Tuesday, July 26, 2011

Patients Worse off With More-Experienced Docs?

NEW YORK (Reuters Health) Jul 18 - In a study that flies in the face of common sense, sicker patients fared worse under the care of seasoned doctors than when younger doctors looked after them.

According to findings published online July 11th in the American Journal of Medicine, patients whose doctors had practiced for at least 20 years stayed longer in the hospital and were more likely to die compared to those whose doctors were licensed in the past five years.

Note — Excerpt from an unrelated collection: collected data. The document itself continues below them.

(** X23. The generator tables of a new context.  Whenever
    [ec_ws_new_context] returns 0, every entry of the scattered
    generator tables of the context it leaves is an entry of the static
    table: when the entries of the static table are (0, 0) or points of
    the curve, so are the ones [ec_ws_scalar] gathers on the generator
    fast path. *)
Theorem new_context_tables (tbl : P256Table) (mb bb ob : list byte)
  (len : nat) (seed : Z) (h : heap) (e : EcContext) :
  fst (ec_ws_new_context tbl true (Some mb) (Some bb) (Some ob) len seed h)
    = Returns (OK, Live e) ->
  forallb (forallb (entry_on_curve (b e) (mont_ctx e))) (p256_tables tbl) = true ->
  tables_on_curve e = true.
Proof.
  unfold ec_ws_new_context.
  destruct (len =? 0)%nat; [discriminate|].
  unfold bind at 1. destruct (calloc h) as [[|] h1]; cbn [negb fst]; [|discriminate].
  unfold bind at 1. destruct (mont_context_init mb len h1) as [[r m] h2].
  destruct m as [ctx|]; [|discriminate].
  destruct (is_err r); [discriminate|].
  unfold bind at 1. destruct (mont_from_bytes bb len ctx h2) as [[r1 bm] h3].
  destruct (is_err r1); [discriminate|].
  unfold bind at 1. destruct (calloc h3) as [[|] h4]; cbn [negb]; [|discriminate].
  destruct (ModulusType_eqb _ _).
  - unfold bind at 1, ec_scramble_g_p256, bind, ret.
    destruct (calloc h4) as [[|] h5]; cbn [negb]; [|discriminate].
    destruct (calloc h5) as [[|] h6]; cbn [negb]; [|discriminate].
    pose proof (fun f Hf => scramble_tables_entries tbl ctx seed f
                  (firstn (p256_n_tables tbl) (p256_tables tbl)) Hf h6) as Hs.
    destruct (scramble_tables tbl _ ctx seed h6) as [[r2 g] h7].
    cbn [fst snd] in Hs.
    destruct (is_err r2); [discriminate|].
    intros E Ht. inversion E. subst e.
    unfold tables_on_curve. cbn [prot_g b mont_ctx] in *.
    apply Hs. apply forallb_firstn. exact Ht.
  - intros E _. inversion E. reflexivity.
Qed.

The results highlight "issues that we have as a medical profession in keeping up to date" with the latest medical knowledge, said Dr. Niteesh Choudhry of Harvard Medical School, who was not involved in the new study. It is "a quality of care problem that has been recognized for five to 10 years," he told Reuters Health.

Dr. William Southern and colleagues looked at records of more than 6,500 patients who'd been hospitalized between 2002 and 2004 on the general medical service at New York City's Montefiore Medical Center in the Bronx.

The patients were first seen by a resident who randomly assigned them to one of the hospital's six medical teams. Each team has a medical student, residents, and an attending physician.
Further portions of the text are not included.